Exorcism exists also in other religions such as some forms of buddhism (they call it bgegs-bloz-chog or za-dre kha sgyur depending on the ritual) and among the nature religions of Africa. Sometimes the show to exercise the demon can be quite "extravagant". This is all for the audience because Satan's intention is to mislead, and confuse if necessary.
A longer explanation:
Demons are capable of other works as well that to us look miraculous, such as healing people.
Some of the miracles done by demons look like they are from God, such as in the case of the Simon mentioned in Acts 8:9-11. This passage says:
9 Now for some time a man named Simon had practiced sorcery in the
city and amazed all the people of Samaria. He boasted that he was
someone great, 10 and all the people, both high and low, gave him
their attention and exclaimed, “This man is rightly called the Great
Power of God.” 11 They followed him because he had amazed them for a
long time with his sorcery.
To the people in the city of Samaria the miracles made by Simon looked like they were from God.

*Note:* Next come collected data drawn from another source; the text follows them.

(** C10: in every rendered market row the 24h-change cell is the sign
    text, the two-decimal rendering of [price_change_24h] itself and "%";
    the cell starts with "+" exactly when [price_change_24h > 0].  The value
    is not scaled by one hundred: a change of 5 shows as "+5.00%" where
    [formatPercent] would give "500.00%"; zero and negative changes carry
    no "+". *)
Theorem change_cell_sign (ms : list MarketRow) (m : MarketRow) (index : nat) :
  map change_text (array_map render_row ms) =
    map (fun r => change_cell (price_change_24h r)) ms /\
  change_text (render_row m index) =
    (if gt (price_change_24h m) (of_Z 0) then "+" else "") ++
    toFixed (price_change_24h m) 2 ++ "%" /\
  (first_char (change_text (render_row m index)) = Some "+"%char <->
   gt (price_change_24h m) (of_Z 0) = true) /\
  change_cell (of_Z 5) = "+5.00%" /\
  formatPercent (of_Z 5) (Some 2%nat) = "500.00%" /\
  change_cell (of_Z 0) = "0.00%" /\
  change_cell (neg (decimal 15 1)) = "-1.50%".
Proof.
  split; [apply map_from_change_text|].
  split; [reflexivity|].
  split.
  - change (change_text (render_row m index))
      with (change_cell (price_change_24h m)).
    unfold change_cell.
    destruct (gt (price_change_24h m) (of_Z 0)).
    + split; reflexivity.
    + split; [|discriminate]. intros H. exfalso.
      exact (toFixed_first_not_plus _ _ _ H).
  - repeat split; vm_compute; reflexivity.
Qed.

End FormatFacts.

(* ------------------------------------------------------------------ *)
(** ** The fetch cycle on the event loop *)

Module LifecycleFacts.
Import Api Dashboard Render Lifecycle.

(** Case analysis on an enabled event: one goal per way [step] succeeds. *)
Ltac step_inv H :=
  unfold step in H;
  repeat match type of H with
         | (if ?c then _ else _) = Some _ =>
             destruct c eqn:?; try discriminate H
         | match ?x with _ => _ end = Some _ =>
             destruct x eqn:?; try discriminate H
         end;
  injection H as H; subst.

Lemma or_str_nonempty (a : option string) (b : string) :
  b <> "" -> Truthy.or_str a b <> "".
Proof.
  intros Hb. unfold Truthy.or_str.
  destruct a as [s|]; [|exact Hb].
  destruct s; simpl; [exact Hb | discriminate].
Qed.

(** What settling does to each cell, by kind of outcome. *)
Lemma fetch_settle_success (now : Time) (b : Snapshot) (v : ViewState) :
  success b = true ->
  fetch_settle now (Fulfilled b) v =
    {| data := Some b; loading := false; error := error v;
       lastUpdated := Some now; autoRefresh := autoRefresh v |}.
Proof. intros H. unfold fetch_settle. now rewrite H. Qed.

Lemma fetch_settle_failure (now : Time) (o : Outcome) (v : ViewState) :
  match o with Fulfilled b => success b = false | Rejected _ => True end ->
  exists msg,
    msg <> "" /\
    fetch_settle now o v =
      {| data := data v; loading := false; error := Some msg;
         lastUpdated := lastUpdated v; autoRefresh := autoRefresh v |}.
Proof.
  intros H. unfold fetch_settle. destruct o as [b | err].
  - rewrite H. eexists. split; [|reflexivity].
    apply or_str_nonempty. discriminate.
  - eexists. split; [|reflexivity].
    apply or_str_nonempty. discriminate.
Qed.

Lemma fetch_settle_autoRefresh (now : Time) (o : Outcome) (v : ViewState) :
  autoRefresh (fetch_settle now o v) = autoRefresh v.
Proof.
  unfold fetch_settle. destruct o as [b | err]; [destruct (success b)|];
    reflexivity.
Qed.

Lemma fetch_settle_data (now : Time) (o : Outcome) (v : ViewState) :
  data (fetch_settle now o v) =
    match payload_of (Settle 0 o) with
    | Some b => Some b
    | None => data v
    end.
Proof.
  unfold fetch_settle. destruct o as [b | err]; simpl;
    [destruct (success b)|]; reflexivity.
Qed.

Lemma refresh_effect_view (w : World) : view (refresh_effect w) = view w.
Proof. unfold refresh_effect. now destruct (autoRefresh (view w)). Qed.

Lemma refresh_effect_clock (w : World) : clock (refresh_effect w) = clock w.
Proof. unfold refresh_effect. now destruct (autoRefresh (view w)). Qed.

(** The clock never runs backwards. *)
Lemma step_clock (ev : Event) (w w' : World) :
  step ev w = Some w' -> (clock w <= clock w')%N.
Proof.
  intros H. destruct ev; step_inv H;
    rewrite ?refresh_effect_clock; simpl; lia.
Qed.

Lemma run_clock (evs : list Event) :
  forall w w', run evs w = Some w' -> (clock w <= clock w')%N.
Proof.
  induction evs as [|ev evs IH]; simpl; intros w w' H.
  - injection H as <-. lia.
  - destruct (step ev w) as [w1|] eqn:E; [|discriminate].
    apply step_clock in E. apply IH in H. lia.
Qed.

(** Only a successful response writes [data], and it writes the payload. *)
Lemma step_data (ev : Event) (w w' : World) :
  step ev w = Some w' ->
  data (view w') =
    match payload_of ev with
    | Some b => Some b
    | None => data (view w)
    end.
Proof.
  intros H. destruct ev; step_inv H;
    rewrite ?refresh_effect_view; try reflexivity.
  simpl view. apply fetch_settle_data.
Qed.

Expulsion of demons and other miracles were also accomplished through "magic" as in the case of people in the ancient city of Ephesus. Acts 19:18-19 tells us that the residents of Ephesus had a large amount of books of that nature:
18 Also many of those who were now believers came, confessing and
divulging their practices. 19 And a number of those who had practiced
magic arts brought their books together and burned them in the sight
of all. And they counted the value of them and found it came to fifty
thousand pieces of silver.
An old book titled "Notes, Explanatory and Practical, on the Acts of the Apostles" by A. Barnes (published 1863) said on p.264 (left column on the left-side page here) about magic in Ephesus:
The Ephesian letters...seem to have consisted of certain
combinations of letters or words, which, by being pronounced with
certain intonations of voice, were believed to be effectual in
expelling diseases, or evil spirits; or which, by being written on
parchment and worn, were supposed to operate as amulets, or charms,
to guard from evil spirits, or from danger. Thus Plutarch (Sympos. 7)
says, "the magicians compel those who are possessed with a demon to
recite and pronounce the Ephesian letters, in a certain order, by
(screen shot of this segment is at the end of this posting)
There is no reason to doubt that "miracles" such as "expelling demons" could be done through these "Ephesian letters" as was stated by Plutarch. We already know from the case of Simon (referred to above) that people were misled thinking that his powers came from God, so apparently those abilities were real.
Demons would likely had wanted to give the impression that such incantations work at least some times, in order to hook people in believing in them.
This is all not particularly surprising in light of 2 Corinthians 11:14-15:
14 And no wonder, for Satan himself masquerades as an angel of light.
15 It is not surprising, then, if his servants also masquerade as
servants of righteousness. Their end will be what their actions
The reason for this is that what matters to Satan is that we do not find the path to serve God the right way. Other than that he does not care who or what our God is; it could be money (Matthew 6:24) or our own gut (Philippians 3:19). The issue of whom we worship matters as can be seen in the 3 tests where he was trying to get Jesus to break God's laws (Matthew 4:1-10) in seemingly small ways (not through murder, adultery, or such things). The only test where Satan actually offered something to Jesus in return was the last one in which he offered to give Jesus all earth's kingdoms for an act of worship.